Le fait que le couple — Tamer est né à Beyrouth — a vécu ensemble en Cisjordanie occupée, incapable de se déplacer librement de et vers la maison familiale de Salma à Nazareth, fait de l'ombre à tout le récit. Ce n'est que lorsqu'ils décident de demander le divorce que Tamer obtient finalement l'autorisation d'entrer en Israël, et c'est de ce voyage que s'articule le récit du film. Ce qui distingue le film, en plus d'un jeu d'acteur superbe, de dialogues précis et d'une narration visuelle toujours engageante, c'est la volonté de Najjar de repousser les limites des l'intrigues primaires et secondaires, pour au moins commencer à tenter de délimiter les complexités de base de la situation, même au risque de retomber occasionnellement sur un ou deux stéréotypes par-ci par-là.

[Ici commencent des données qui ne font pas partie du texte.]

(** Membership after an update. *)
Lemma om_mem_set {K V} `{Ordered K} `{EqDecision K} (k k' : K) (v : V) m : om_mem k' (om_set k v m) = true <-> k' = k \/ om_mem k' m = true.
Proof.
  unfold om_mem. destruct (decide (k' = k)) as [->|Hne]; [rewrite om_find_set_eq; naive_solver|].
  rewrite om_find_set_ne by done. naive_solver.
Qed.
Lemma om_mem_erase {K V} `{Ordered K} `{EqDecision K} (k k' : K) (m : list (K * V)) :
  om_wf m -> om_mem k' (om_erase k m) = true <-> k' <> k /\ om_mem k' m = true.
Proof.
  intros Hm. unfold om_mem. destruct (decide (k' = k)) as [->|Hne]; [rewrite om_find_erase_eq by done; naive_solver|].
  rewrite om_find_erase_ne by done. naive_solver.
Qed.
(** Inserting or erasing a list of keys. *)
Lemma om_mem_set_all {K V} `{Ordered K} `{EqDecision K} (v : V) (ks : list K) (k' : K) m :
  om_mem k' (foldl (fun m k => om_set k v m) m ks) = true <-> k' ∈ ks \/ om_mem k' m = true.
Proof.
  revert m. induction ks as [|k ks IH]; intros m; cbn [foldl]; [set_solver|].
  rewrite IH, om_mem_set, elem_of_cons. tauto.
Qed.
Lemma om_wf_set_all {K V} `{Ordered K} (v : V) (ks : list K) m :
  om_wf m -> om_wf (foldl (fun m k => om_set k v m) m ks).
Proof. revert m. induction ks as [|k ks IH]; intros m Hm; [done|]. by apply IH, om_wf_set. Qed.
Lemma om_wf_erase_all {K V} `{Ordered K} (ks : list K) (m : list (K * V)) :
  om_wf m -> om_wf (foldl (fun m k => om_erase k m) m ks).
Proof. revert m. induction ks as [|k ks IH]; intros m Hm; [done|]. by apply IH, om_wf_erase. Qed.
Lemma om_mem_erase_all {K V} `{Ordered K} `{EqDecision K} (ks : list K) (k' : K) (m : list (K * V)) : om_wf m ->
  om_mem k' (foldl (fun m k => om_erase k m) m ks) = true <-> k' ∉ ks /\ om_mem k' m = true.
Proof.
  revert m. induction ks as [|k ks IH]; intros m Hm; cbn [foldl]; [set_solver|].
  rewrite IH, om_mem_erase, elem_of_cons by (done || by apply om_wf_erase). tauto.
Qed.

Salma, magnifiquement interprétée par Mouna Hawa, est une Palestinienne de nationalité israélienne, fille d'un militant communiste qui erre du côté de la liberté de sa fille alors que la mère de Salma préfère voir sa fille s'installer et élever une famille. Le mari de Salma, Tamer, joué par Firas Nasser, est le fils d'une icône culturelle palestinienne et d'un activiste assassiné à Beyrouth, lors de l'une des nombreuses purges menées par Israël contre les intellectuels palestiniens. En nommant le père de Tamer, Ghassan, Najjar fait évidemment allusion à Ghassan Kanafani, le grand écrivain et révolutionnaire palestinien assassiné à Beyrouth en 1972 et dont le roman Retour à Haïfa, résonne tout au long du film de diverses manières.

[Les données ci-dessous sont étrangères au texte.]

(** ** Operations *)

Definition session_missing : Status := mkStatus PDCM_STATUS_NOT_FOUND "session does not exist".

Definition sm_size (m : SessionManager) : Z := Z.of_nat (size (sessions_ m)).
Definition sm_snapshot (m : SessionManager) (id : SessionId) : option SessionSnapshot :=
  sessions_ m !! id.

Definition beginHandshake (m : SessionManager) (peer : PeerIdentity)
    : Status * SessionId * SessionManager :=
  if draining_ m
  then (mkStatus PDCM_STATUS_UNAVAILABLE "session manager is draining", 0, m)
  else if max_sessions (sm_limits_ m) <=? sm_size m
  then (mkStatus PDCM_STATUS_RESOURCE_EXHAUSTED "session capacity exhausted", 0, m)
  else if next_session_id_ m =? 0
  then (mkStatus PDCM_STATUS_INTERNAL "session identifier exhausted", 0, m)
  else
  let id := next_session_id_ m in
  let next := if next_session_id_ m =? u64_max then 0 else next_session_id_ m + 1 in
  let record := mkSession id SS_Handshaking peer counters_zero in
  (* emplace does not replace an existing entry *)
  let sessions := match sessions_ m !! id with Some _ => sessions_ m | None => <[id := record]> (sessions_ m) end in
  (st_success, id, mkSessionManager (sm_limits_ m) sessions next (draining_ m)).

Definition activate (m : SessionManager) (id : SessionId) : Status * SessionManager :=
  match sessions_ m !! id with
  | None => (session_missing, m)
  | Some s =>
      if draining_ m || (ss_state s !=? SS_Handshaking)
      then (mkStatus PDCM_STATUS_UNAVAILABLE "session cannot transition to active", m)
      else (st_success, sm_with_sessions m (<[id := ss_with_state s SS_Active]> (sessions_ m)))
  end.

Definition drain_session (s : SessionSnapshot) : SessionSnapshot :=
  if ss_state s ==? SS_Active then ss_with_state s SS_Draining
  else if ss_state s ==? SS_Handshaking then ss_with_state s SS_Closing
  else s.

Definition sm_beginDraining (m : SessionManager) : Status * SessionManager :=
  (st_success,
   mkSessionManager (sm_limits_ m) (drain_session <$> sessions_ m) (next_session_id_ m) true).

Alors que Tamer découvre que son père avait une relation avec une mystérieuse femme juive irakienne qui avait un autre fils nommé Tamir, Najjar ouvre deux thèmes qui sont beaucoup trop rarement dépeints nulle part : celui des enfants "disparus", des bébés juifs arabes déclarés décédés à leurs parents mais en fait enlevés et donnés en adoption par l'État israélien à des juifs européens sans enfants, et l'activisme des juifs arabes, en particulier d'Irak, au sein du parti communiste israélien. Ces thèmes résonnent tout au long du film alors que le couple voit des parties de son identité se construire et se déconstruire successivement, au point d'atteindre finalement le village détruit d'Iqrit, dont les restes sont toujours gardés par de jeunes Palestiniens. Là, Tamer voit un mémorial à son père, qui lui était jusqu'alors inconnu.

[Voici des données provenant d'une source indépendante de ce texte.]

(** Whatever the loop consumed lies within the buffer, and what it left is
    shorter than a maximal frame. *)
Lemma decode_loop_consumed fuel max b n fs :
  20 <= max -> (length b < fuel)%nat -> decode_loop fuel max b 0 [] = inr (n, fs) ->
  (n <= length b)%nat /\ zlen (drop n b) < max.
Proof.
  revert b n fs. induction fuel as [|fuel IH]; intros b n fs Hmax Hfuel; [lia|].
  cbn [decode_loop]. rewrite drop_0, Nat.sub_0_r.
  destruct (_ <? 4)%nat eqn:E.
  { intros [= <- <-]. apply Nat.ltb_lt in E. rewrite drop_0. unfold zlen. lia. }
  guard as G1; [done|]. guard as G2; [done|]. guard as G3; bprop in *; unfold kFrameHeaderBytes in *.
  { intros [= <- <-]. rewrite drop_0. unfold zlen. lia. }
  rewrite decode_loop_shift by lia. cbn [Nat.add].
  set (k := Z.to_nat (readU32 b)).
  destruct (decode_loop fuel max (drop k b) 0 []) as [[[??]?]|[m fs']] eqn:Ed; [done|].
  intros [= <- <-]. apply IH in Ed as [Hm Hlt]; [|lia|rewrite length_drop; lia].
  rewrite length_drop in Hm. rewrite drop_drop in Hlt. split; [lia|done].
Qed.

(** [append] on a non-poisoned decoder whose buffer is short of one frame
    passes the capacity guard for every chunk of at most one frame's size. *)
Lemma append_guard (max : Z) (b c : list Z) :
  20 <= max <= i64_max -> zlen b < max -> zlen c <= max ->
  (max <? kFrameHeaderBytes) || (max <? zlen c) || (max <? zlen b)
  || (size_sub (if u64_max / 2 <? max then u64_max else max * 2) (zlen b) <? zlen c) = false.
Proof.
  intros Hmax Hb Hc. pose proof (zlen_nonneg b). unfold i64_max, kFrameHeaderBytes in *.
  change (u64_max / 2) with 9223372036854775807.
  rewrite (proj2 (Z.ltb_ge 9223372036854775807 max)) by lia.
  rewrite size_sub_small by (unfold u64_max; lia). bprop. lia.
Qed.

Lemma decoder_append_ok max b acc c n fs :
  20 <= max <= i64_max -> zlen b < max -> zlen c <= max -> c <> [] ->
  decode_loop (S (length (b ++ c))) max (b ++ c) 0 [] = inr (n, fs) ->
  decoder_append (mkDecoder max b false) (Some c) (Some acc) =
  (st_success, mkDecoder max (drop n (b ++ c)) false, Some (acc ++ fs)).
Proof.
  intros Hmax Hb Hc Hne Hd. unfold decoder_append. cbn [poisoned_ max_frame_bytes_ buffer_].
  assert (zlen c =? 0 = false) as ->.
  { apply Z.eqb_neq. destruct c; [done|]. rewrite zlen_cons. pose proof (zlen_nonneg c). lia. }
  rewrite append_guard by done. rewrite decode_loop_shift by lia. by rewrite drop_0, Hd.
Qed.

Lemma decoder_feed_stream max chunks :
  20 <= max <= i64_max ->
  Forall (fun c => c <> [] /\ zlen c <= max) chunks ->
  forall b fs acc, Forall (sendable max) fs -> incomplete b fs ->
  b ++ concat chunks = concat (map frame_bytes fs) ->
  decoder_feed (mkDecoder max b false) chunks acc =
  (st_success, mkDecoder max [] false, acc ++ fs).
Proof.
  intros Hmax. induction 1 as [|c chunks [Hne Hc] Hcs IH]; intros b fs acc Hfs Hi Hstream.
  - cbn [concat] in Hstream. rewrite app_nil_r in Hstream. cbn [decoder_feed].
    destruct fs as [|f fs].
    + cbn in Hstream. subst b. by rewrite app_nil_r.
    + exfalso. cbn [incomplete] in Hi. rewrite Hstream in Hi. cbn [map concat] in Hi.
      rewrite zlen_app in Hi. pose proof (zlen_nonneg (concat (map frame_bytes fs))). lia.
  - cbn [concat] in Hstream. rewrite app_assoc in Hstream.
    assert (zlen b < max) as Hb.
    { destruct fs as [|f fs]; cbn [incomplete] in Hi; [subst b; rewrite zlen_nil; lia|].
      inversion Hfs as [|?? (_ & _ & Hm)]; subst. pose proof (frame_bytes_length f). lia. }
    destruct (decode_loop_prefix max fs Hfs (b ++ c) (concat chunks) (S (length (b ++ c))))
      as (fs1 & fs2 & n & -> & Hd & Hn & Hi'); [done|lia|].
    cbn [decoder_feed]. erewrite decoder_append_ok by done.
    rewrite Forall_app in Hfs. change (st_ok st_success) with true. cbn [from_option id].
    rewrite (IH _ fs2) by (tauto || done). by rewrite <- app_assoc.
Qed.

(** ** Theorems *)

(** C39: streaming round trip.  Frames encoded one after the other and cut into
    arbitrary non-empty chunks of at most the configured maximum are decoded
    to exactly the same frames, in order, with nothing left in the buffer. *)
Theorem frame_stream_roundtrip max fs chunks :
  20 <= max <= i64_max ->
  Forall (sendable max) fs ->
  Forall (fun c => c <> [] /\ zlen c <= max) chunks ->
  concat chunks = concat (map (fun f => default [] (snd (encodeFrame f max (Some [])))) fs) ->
  decoder_feed (decoder_init max) chunks [] = (st_success, decoder_init max, fs).
Proof.
  intros Hmax Hfs Hchunks Hc. unfold decoder_init.
  rewrite (decoder_feed_stream max chunks Hmax Hchunks [] fs []); [done|done|by destruct fs as [|f ?]; [|cbn [incomplete]; rewrite frame_bytes_length, zlen_nil; pose proof (zlen_nonneg (payload f)); lia]|].
  cbn [app]. rewrite Hc. f_equal. apply list_fmap_ext. intros i f Hf.
  rewrite Forall_lookup in Hfs. destruct (Hfs i f Hf) as (Hw & Hp & Hm).
  by rewrite encodeFrame_bytes by lia.
Qed.

Lemma frame_stream_roundtrip_witness :
  decoder_feed (decoder_init 64)
    [take 3 (frame_bytes sample_frame1); drop 3 (frame_bytes sample_frame1) ++ take 10 (frame_bytes sample_frame2);
     drop 10 (frame_bytes sample_frame2)] []
  = (st_success, decoder_init 64, [sample_frame1; sample_frame2]).
Proof.
  apply (frame_stream_roundtrip 64).
  - unfold i64_max. lia.
  - repeat constructor; vm_compute; congruence.
  - repeat constructor; vm_compute; congruence.
  - vm_compute. reflexivity.
Defined.

(** What the decoder holds between two calls. *)
Definition decoder_wf (d : FrameDecoder) : Prop :=
  (poisoned_ d = true -> buffer_ d = []) /\
  (buffer_ d = [] \/ bufferedBytes d < max_frame_bytes_ d).

Lemma decoder_append_wf d data frames :
  decoder_wf d ->
  decoder_wf (snd (fst (decoder_append d data frames))) /\
  max_frame_bytes_ (snd (fst (decoder_append d data frames))) = max_frame_bytes_ d.
Proof.
  intros Hwf. unfold decoder_append. destruct (poisoned_ d) eqn:Hp; [by split|].
  destruct data as [bytes|], frames as [fs|]; try by repeat split; auto.
  destruct (zlen bytes =? 0); [by split|]. guard as G; [by repeat split; auto|].
  bprop in G. destruct G as [[[G _] _] _].
  rewrite decode_loop_shift, drop_0 by lia.
  destruct (decode_loop _ _ _ _ _) as [[[code msg] fs']|[n fs']] eqn:Ed;
    [by repeat split; auto|].
  apply decode_loop_consumed in Ed as [_ Hlt]; [|unfold kFrameHeaderBytes in G; lia|lia].
  cbn [fst snd]. split; [split; [done|right; exact Hlt]|done].
Qed.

Filmé en 24 jours, avec quatre arrestations des membres de l'équipe, le récit fonctionne particulièrement bien car le voyage est également — et clairement — une découverte pour le réalisateur aussi. Comme l'a noté Najjar dans une interview : « C'est un voyage pour moi, c'est une découverte. On m'a refusé de connaître la Palestine et de connaître le monde arabe comme je le souhaitais, donc chaque film que je fais est vraiment une exploration, j'essaie de comprendre quelque chose, et j'espère être capable de communiquer cela au public. » En se permettant d'écrire un scénario décrivant ce processus de découverte, Najjar est en mesure d'augmenter considérablement la mise au point de détails qu'un public pourrait assimiler. Nous attendons avec impatience son prochain projet de réalisation, Kiss of a Stranger (Baiser d'un étranger), une comédie musicale qu'elle a écrite pendant le confinement, qui se déroule pendant l'âge d'or du cinéma égyptien dans les années 1930.